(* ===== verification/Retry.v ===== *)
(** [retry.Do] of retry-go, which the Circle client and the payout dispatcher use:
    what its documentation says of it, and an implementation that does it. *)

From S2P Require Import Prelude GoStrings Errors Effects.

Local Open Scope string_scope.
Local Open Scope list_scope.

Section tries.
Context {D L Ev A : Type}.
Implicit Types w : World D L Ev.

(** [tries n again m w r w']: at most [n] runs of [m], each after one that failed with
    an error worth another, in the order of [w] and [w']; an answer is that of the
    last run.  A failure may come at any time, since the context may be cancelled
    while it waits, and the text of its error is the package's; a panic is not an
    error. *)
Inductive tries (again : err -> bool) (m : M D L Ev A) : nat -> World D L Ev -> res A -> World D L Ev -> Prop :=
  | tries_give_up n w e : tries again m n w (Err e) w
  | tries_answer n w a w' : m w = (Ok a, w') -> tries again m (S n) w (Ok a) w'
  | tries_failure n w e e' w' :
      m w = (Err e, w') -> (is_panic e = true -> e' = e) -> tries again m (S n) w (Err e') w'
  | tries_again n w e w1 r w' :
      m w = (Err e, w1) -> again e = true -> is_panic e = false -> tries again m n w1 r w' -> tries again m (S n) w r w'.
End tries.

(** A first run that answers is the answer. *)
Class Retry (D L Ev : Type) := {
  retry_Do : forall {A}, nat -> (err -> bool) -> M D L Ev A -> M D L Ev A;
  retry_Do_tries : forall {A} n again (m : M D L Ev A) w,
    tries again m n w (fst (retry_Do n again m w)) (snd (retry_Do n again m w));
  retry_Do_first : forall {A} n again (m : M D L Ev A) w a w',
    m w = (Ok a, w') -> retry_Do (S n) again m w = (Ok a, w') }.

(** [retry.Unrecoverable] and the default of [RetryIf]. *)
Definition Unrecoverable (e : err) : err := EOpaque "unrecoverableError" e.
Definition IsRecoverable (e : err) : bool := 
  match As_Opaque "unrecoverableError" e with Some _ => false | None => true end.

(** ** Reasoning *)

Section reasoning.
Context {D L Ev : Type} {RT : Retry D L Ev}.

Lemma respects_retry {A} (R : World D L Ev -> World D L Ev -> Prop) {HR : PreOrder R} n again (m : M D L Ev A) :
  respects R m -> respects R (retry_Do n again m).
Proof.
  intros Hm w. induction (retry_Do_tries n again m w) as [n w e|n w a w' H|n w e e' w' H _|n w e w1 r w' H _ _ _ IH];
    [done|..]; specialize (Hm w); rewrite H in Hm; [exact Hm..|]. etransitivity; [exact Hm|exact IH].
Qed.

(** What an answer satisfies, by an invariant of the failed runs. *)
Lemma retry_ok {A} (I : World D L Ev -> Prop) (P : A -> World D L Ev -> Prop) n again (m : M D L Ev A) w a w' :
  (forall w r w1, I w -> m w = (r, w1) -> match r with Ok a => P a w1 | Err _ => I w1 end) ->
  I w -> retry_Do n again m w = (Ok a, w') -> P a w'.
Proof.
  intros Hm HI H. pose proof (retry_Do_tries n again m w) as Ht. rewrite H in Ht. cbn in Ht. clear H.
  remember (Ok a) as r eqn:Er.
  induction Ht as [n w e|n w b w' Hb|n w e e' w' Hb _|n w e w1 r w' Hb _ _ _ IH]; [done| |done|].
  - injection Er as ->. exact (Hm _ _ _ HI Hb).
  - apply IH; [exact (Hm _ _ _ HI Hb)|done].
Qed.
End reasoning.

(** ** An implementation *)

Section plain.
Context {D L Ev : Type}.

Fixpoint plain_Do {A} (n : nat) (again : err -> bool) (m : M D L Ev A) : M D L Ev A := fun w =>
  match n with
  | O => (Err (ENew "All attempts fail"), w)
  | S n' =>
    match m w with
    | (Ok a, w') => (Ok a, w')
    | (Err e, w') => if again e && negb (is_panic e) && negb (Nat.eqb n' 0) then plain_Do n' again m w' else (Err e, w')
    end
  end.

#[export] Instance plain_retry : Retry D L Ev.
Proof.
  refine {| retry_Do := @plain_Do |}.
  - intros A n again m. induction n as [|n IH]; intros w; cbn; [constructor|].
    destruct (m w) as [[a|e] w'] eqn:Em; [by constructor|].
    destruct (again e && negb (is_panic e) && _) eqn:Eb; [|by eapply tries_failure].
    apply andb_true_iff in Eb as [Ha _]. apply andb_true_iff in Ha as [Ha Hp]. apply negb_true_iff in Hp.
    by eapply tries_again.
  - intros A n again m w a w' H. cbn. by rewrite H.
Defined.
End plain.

About this exercise:
Print the entire listing above once more, with nothing changed.

Solved exercise:
(* ===== verification/Retry.v ===== *)
(** [retry.Do] of retry-go, which the Circle client and the payout dispatcher use:
    what its documentation says of it, and an implementation that does it. *)

From S2P Require Import Prelude GoStrings Errors Effects.

Local Open Scope string_scope.
Local Open Scope list_scope.

Section tries.
Context {D L Ev A : Type}.
Implicit Types w : World D L Ev.

(** [tries n again m w r w']: at most [n] runs of [m], each after one that failed with
    an error worth another, in the order of [w] and [w']; an answer is that of the
    last run.  A failure may come at any time, since the context may be cancelled
    while it waits, and the text of its error is the package's; a panic is not an
    error. *)
Inductive tries (again : err -> bool) (m : M D L Ev A) : nat -> World D L Ev -> res A -> World D L Ev -> Prop :=
  | tries_give_up n w e : tries again m n w (Err e) w
  | tries_answer n w a w' : m w = (Ok a, w') -> tries again m (S n) w (Ok a) w'
  | tries_failure n w e e' w' :
      m w = (Err e, w') -> (is_panic e = true -> e' = e) -> tries again m (S n) w (Err e') w'
  | tries_again n w e w1 r w' :
      m w = (Err e, w1) -> again e = true -> is_panic e = false -> tries again m n w1 r w' -> tries again m (S n) w r w'.
End tries.

(** A first run that answers is the answer. *)
Class Retry (D L Ev : Type) := {
  retry_Do : forall {A}, nat -> (err -> bool) -> M D L Ev A -> M D L Ev A;
  retry_Do_tries : forall {A} n again (m : M D L Ev A) w,
    tries again m n w (fst (retry_Do n again m w)) (snd (retry_Do n again m w));
  retry_Do_first : forall {A} n again (m : M D L Ev A) w a w',
    m w = (Ok a, w') -> retry_Do (S n) again m w = (Ok a, w') }.

(** [retry.Unrecoverable] and the default of [RetryIf]. *)
Definition Unrecoverable (e : err) : err := EOpaque "unrecoverableError" e.
Definition IsRecoverable (e : err) : bool := 
  match As_Opaque "unrecoverableError" e with Some _ => false | None => true end.

(** ** Reasoning *)

Section reasoning.
Context {D L Ev : Type} {RT : Retry D L Ev}.

Lemma respects_retry {A} (R : World D L Ev -> World D L Ev -> Prop) {HR : PreOrder R} n again (m : M D L Ev A) :
  respects R m -> respects R (retry_Do n again m).
Proof.
  intros Hm w. induction (retry_Do_tries n again m w) as [n w e|n w a w' H|n w e e' w' H _|n w e w1 r w' H _ _ _ IH];
    [done|..]; specialize (Hm w); rewrite H in Hm; [exact Hm..|]. etransitivity; [exact Hm|exact IH].
Qed.

(** What an answer satisfies, by an invariant of the failed runs. *)
Lemma retry_ok {A} (I : World D L Ev -> Prop) (P : A -> World D L Ev -> Prop) n again (m : M D L Ev A) w a w' :
  (forall w r w1, I w -> m w = (r, w1) -> match r with Ok a => P a w1 | Err _ => I w1 end) ->
  I w -> retry_Do n again m w = (Ok a, w') -> P a w'.
Proof.
  intros Hm HI H. pose proof (retry_Do_tries n again m w) as Ht. rewrite H in Ht. cbn in Ht. clear H.
  remember (Ok a) as r eqn:Er.
  induction Ht as [n w e|n w b w' Hb|n w e e' w' Hb _|n w e w1 r w' Hb _ _ _ IH]; [done| |done|].
  - injection Er as ->. exact (Hm _ _ _ HI Hb).
  - apply IH; [exact (Hm _ _ _ HI Hb)|done].
Qed.
End reasoning.

(** ** An implementation *)

Section plain.
Context {D L Ev : Type}.

Fixpoint plain_Do {A} (n : nat) (again : err -> bool) (m : M D L Ev A) : M D L Ev A := fun w =>
  match n with
  | O => (Err (ENew "All attempts fail"), w)
  | S n' =>
    match m w with
    | (Ok a, w') => (Ok a, w')
    | (Err e, w') => if again e && negb (is_panic e) && negb (Nat.eqb n' 0) then plain_Do n' again m w' else (Err e, w')
    end
  end.

#[export] Instance plain_retry : Retry D L Ev.
Proof.
  refine {| retry_Do := @plain_Do |}.
  - intros A n again m. induction n as [|n IH]; intros w; cbn; [constructor|].
    destruct (m w) as [[a|e] w'] eqn:Em; [by constructor|].
    destruct (again e && negb (is_panic e) && _) eqn:Eb; [|by eapply tries_failure].
    apply andb_true_iff in Eb as [Ha _]. apply andb_true_iff in Ha as [Ha Hp]. apply negb_true_iff in Hp.
    by eapply tries_again.
  - intros A n again m w a w' H. cbn. by rewrite H.
Defined.
End plain.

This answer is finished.